The government, which declared it would only subsidize production is now being compelled by powerful maize farmers to subsidize the consumption of their produce by setting National Cereals and Produce Board prices above market rates. The maize farmers are pushing the government to declare a price of Kes6,000 to meet the cost of production after prices fell to Kes5000 on an expected maize glut following a bounty harvest.

Besides his counsel, Mr Osogo will be remembered fondly in Budalang’i, where he led a quiet life in his later years among our people, as the first independence leader, who led the constituency since 1963.
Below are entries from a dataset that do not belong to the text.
Lemma process_streams_line (pre post : list loc) (l : loc)
    (data_map : gmap string (list pyval)) (h : heap) :
  snd (process_streams (pre ++ l :: post)%list data_map h) !! length pre
  = Some (process_line
            (snd (process_batch
                    (fst (process_streams pre data_map h) l)
                    (batch_of data_map
                       (fst (process_streams pre data_map h) l))))
            (fst (process_batch
                    (fst (process_streams pre data_map h) l)
                    (batch_of data_map
                       (fst (process_streams pre data_map h) l))))).
Proof.
  rewrite process_streams_app. cbn [snd].
  rewrite lookup_app_r by (now rewrite process_streams_length).
  rewrite process_streams_length, Nat.sub_diag.
  change (l :: post) with ([l] ++ post)%list.
  rewrite process_streams_app, process_streams_one. reflexivity.
Qed.

(** X12.  A stream whose identifier has no entry in the map is given the
    empty batch: the line printed for it is the failure string for a sensor
    stream and a report of zero items for the other two, wherever it stands
    in the list, and the object is left as it was by the whole pass. *)
Theorem process_streams_missing_entry (pre post : list loc) (l : loc)
    (data_map : gmap string (list pyval)) (h : heap) :
  data_map !! stream_id (h l) = None ->
  snd (process_streams (pre ++ l :: post)%list data_map h) !! length pre
  = Some (empty_report (h l))
  /\ fst (process_streams (pre ++ l :: post)%list data_map h) l = h l.
Proof.
  intros Hnone.
  assert (Hitems : items_for data_map (h l) = 0).
  { unfold items_for, batch_of. rewrite Hnone. simpl.
    now destruct (aggregated _ _). }
  split.
  - rewrite process_streams_line, process_streams_final, Hitems, Z.mul_0_r,
      add_processed_zero.
    unfold batch_of. rewrite Hnone. simpl.
    now rewrite process_batch_empty.
  - now rewrite process_streams_final, Hitems, Z.mul_0_r, add_processed_zero.
Qed.

(** The event stream at 1, with data for the sensor only. *)
Lemma process_streams_missing_entry_witness :
  snd (process_streams ([0%nat] ++ 1%nat :: [0%nat])%list
         {["SENSOR_001" := [VInt 20; VInt 40]]} demo_heap) !! length [0%nat]
  = Some (empty_report (demo_heap 1%nat))
  /\ fst (process_streams ([0%nat] ++ 1%nat :: [0%nat])%list
            {["SENSOR_001" := [VInt 20; VInt 40]]} demo_heap) 1%nat
     = demo_heap 1%nat.
Proof.
  apply process_streams_missing_entry. vm_compute. reflexivity.
Defined.

(** ** The filtering pass *)

Lemma filter_streams_map (streams : list loc)
    (data_map : gmap string (list pyval)) (criteria_map : gmap string string)
    (h : heap) :
  filter_streams streams data_map criteria_map h
  = map (fun l => filter_line (h l)
                    (filter_data (h l) (batch_of data_map (h l))
                       (criteria_map !! stream_id (h l))))
      streams.
Proof.
  induction streams as [|l rest IH]; [reflexivity|].
  cbn [filter_streams map]. now rewrite IH.
Qed.

Lemma filter_data_shorter (self : DataStream) (data_batch : list pyval)
    (criteria : option string) (kept : list pyval) :
  filter_data self data_batch criteria = Ok kept ->
  (length kept <= length data_batch)%nat.
Proof.
  intros H.
  destruct (filter_data_cases self data_batch criteria)
    as [Hid | [test [Heq _]]].
  - rewrite Hid in H. now injection H as <-.
  - rewrite Heq in H. apply filter_comp_sublist in H.
    now apply sublist_length.
Qed.

Lemma filter_data_type_error (self : DataStream) (data_batch : list pyval)
    (criteria : option string) (e : exn) :
  filter_data self data_batch criteria = Raise e -> e = TypeError.
Proof.
  intros H.
  destruct (filter_data_cases self data_batch criteria)
    as [Hid | [test [Heq [_ Htest]]]].
  - rewrite Hid in H. discriminate.
  - rewrite Heq in H. apply filter_comp_raise_inv in H as [v [_ Hv]].
    now destruct (Htest v e Hv).
Qed.
(** * adb-reverse-proxy: a model of [server.py] and its verified properties

    The development embeds the ADB transport proxy of [server.py]:
    the frame codec ([send_cmd], [recv_cmd]), the host-ADB service client
    ([open_client_stream]), the per-stream object ([ProxyChannel]) with its
    pump task ([sink]), and the connection handler ([AdbDeviceProxy.run],
    [handle_connection]); then the device listing ([list_adb_devices]),
    the raw tunnel to the scrcpy server ([ScrcpyTcpProxy]) and the servers
    [main] starts.

    Conventions.
    - Python [bytes] are [list byte]; a Python [str] is a Rocq [string]
      holding its UTF-8 encoding, so that [str.encode()] is
      [list_byte_of_string] and [bytes.decode()] checks UTF-8 validity.
    - Python integers are [Z]; the range checks of [struct.pack] are
      written out.
    - A coroutine that can raise returns a [res]; what it does to the
      outside world (socket reads and writes, closes, task spawns, sleeps)
      is the list of [event]s it returns, in program order.  Mutations of
      [self] survive a raise, as they do in Python.
    - What the environment decides (what a socket delivers, whether a
      [drain()] finds the connection lost) is an argument of the step. *)

From Stdlib Require Import ZArith List Lia Bool String Ascii.
From coqutil Require Import Byte Word.LittleEndianList.
From stdpp Require Import gmap.
Import ListNotations.
Local Open Scope Z_scope.

(** ** Exceptions and the error monad *)

Inductive exn :=
| StructError                 (* struct.error *)
| IncompleteReadError         (* asyncio.IncompleteReadError *)
| ValueError
| UnicodeDecodeError
| ConnectionError             (* ConnectionResetError, ConnectionRefusedError *)
| PyException (msg : string)  (* raise Exception(msg) *).

Inductive res (A : Type) :=
| Ok (a : A)
| Raise (e : exn).
Arguments Ok {A} a.
Arguments Raise {A} e.

#[global] Instance res_ret : MRet res := @Ok.
#[global] Instance res_bind : MBind res := fun A B k r =>
  match r with
  | Ok a => k a
  | Raise e => Raise e
  end.

Definition is_ok {A} (r : res A) : bool :=
  match r with Ok _ => true | Raise _ => false end.

(** ** Bytes and strings *)

#[global] Instance byte_eq_decision : EqDecision byte := Byte.byte_eq_dec.

(** A byte string literal such as [b"OKAY"]. *)
Definition b (s : string) : list byte := list_byte_of_string s.

Definition bytes_eqb (x y : list byte) : bool :=
  bool_decide (x = y).

Fixpoint lstrip_nul (data : list byte) : list byte :=
  match data with
  | Byte.x00 :: t => lstrip_nul t
  | _ => data
  end.

(** [bytes.rstrip(b"\0")] *)
Definition rstrip_nul (data : list byte) : list byte :=
  rev (lstrip_nul (rev data)).

Definition in_range (c : byte) (lo hi : Z) : bool :=
  (lo <=? byte.unsigned c) && (byte.unsigned c <=? hi).

(** The well-formed UTF-8 byte sequences (the strict decoder of
    [bytes.decode()]: no overlong forms, no surrogates, at most U+10FFFF). *)
Fixpoint utf8_valid (l : list byte) : bool :=
  match l with
  | [] => true
  | c0 :: t0 =>
      if in_range c0 0x00 0x7F then utf8_valid t0
      else if in_range c0 0xC2 0xDF then
        match t0 with
        | c1 :: t1 => in_range c1 0x80 0xBF && utf8_valid t1
        | _ => false
        end
      else if in_range c0 0xE0 0xEF then
        match t0 with
        | c1 :: c2 :: t2 =>
            in_range c1 (if in_range c0 0xE0 0xE0 then 0xA0 else 0x80)
                        (if in_range c0 0xED 0xED then 0x9F else 0xBF)
            && in_range c2 0x80 0xBF && utf8_valid t2
        | _ => false
        end
      else if in_range c0 0xF0 0xF4 then
        match t0 with
        | c1 :: c2 :: c3 :: t3 =>
            in_range c1 (if in_range c0 0xF0 0xF0 then 0x90 else 0x80)
                        (if in_range c0 0xF4 0xF4 then 0x8F else 0xBF)
            && in_range c2 0x80 0xBF && in_range c3 0x80 0xBF && utf8_valid t3
        | _ => false
        end
      else false
  end.

(** [bytes.decode()] *)
Definition decode (data : list byte) : res string :=
  if utf8_valid data then Ok (string_of_list_byte data)
  else Raise UnicodeDecodeError.

(** [str.encode()] *)
Definition encode (s : string) : list byte := list_byte_of_string s.

(** ** Frame codec *)

Definition u32_max : Z := 0xFFFFFFFF.

Definition in_u32 (v : Z) : bool := (0 <=? v) && (v <=? u32_max).

(** [struct.pack("<I", v)] *)
Definition pack_u32 (v : Z) : res (list byte) :=
  if in_u32 v then Ok (le_split 4 v) else Raise StructError.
Godfather to President Uhuru Kenyatta

His wife Mary Osogo remembers his closeness with the first President Jomo Kenyatta, who she said considered him family. Mr Osogo is said to have been so close to the first family he presided as Godfather to former President Uhuru Kenyatta during his baptism together with the late President Mwai Kibaki.

Mr Osogo was born on the tenth of October in 1932 at Bukani village next to Port Victoria. He was 91. His health has struggled over the last five year, surviving cancer, a stroke and diabetes.

His son Peter Osogo is appealing to the government to give the son of the Abanyala, the Guardian of the South, the tempest of the lake; Orada, Sirinda Bukwe, Sikalausi James Nakhwanga Osogo the state burial he deserves.

“Mzee was the last surviving minister in the Mzee Jomo Kenyatta Cabinet, and I would appeal we give Mzee a good farewell. The government should recognize this is someone who has done a lot for this country, has traversed the world to represent Kenya. I would only appeal that he should be given a good sed off,” Mr Peter Osogo said.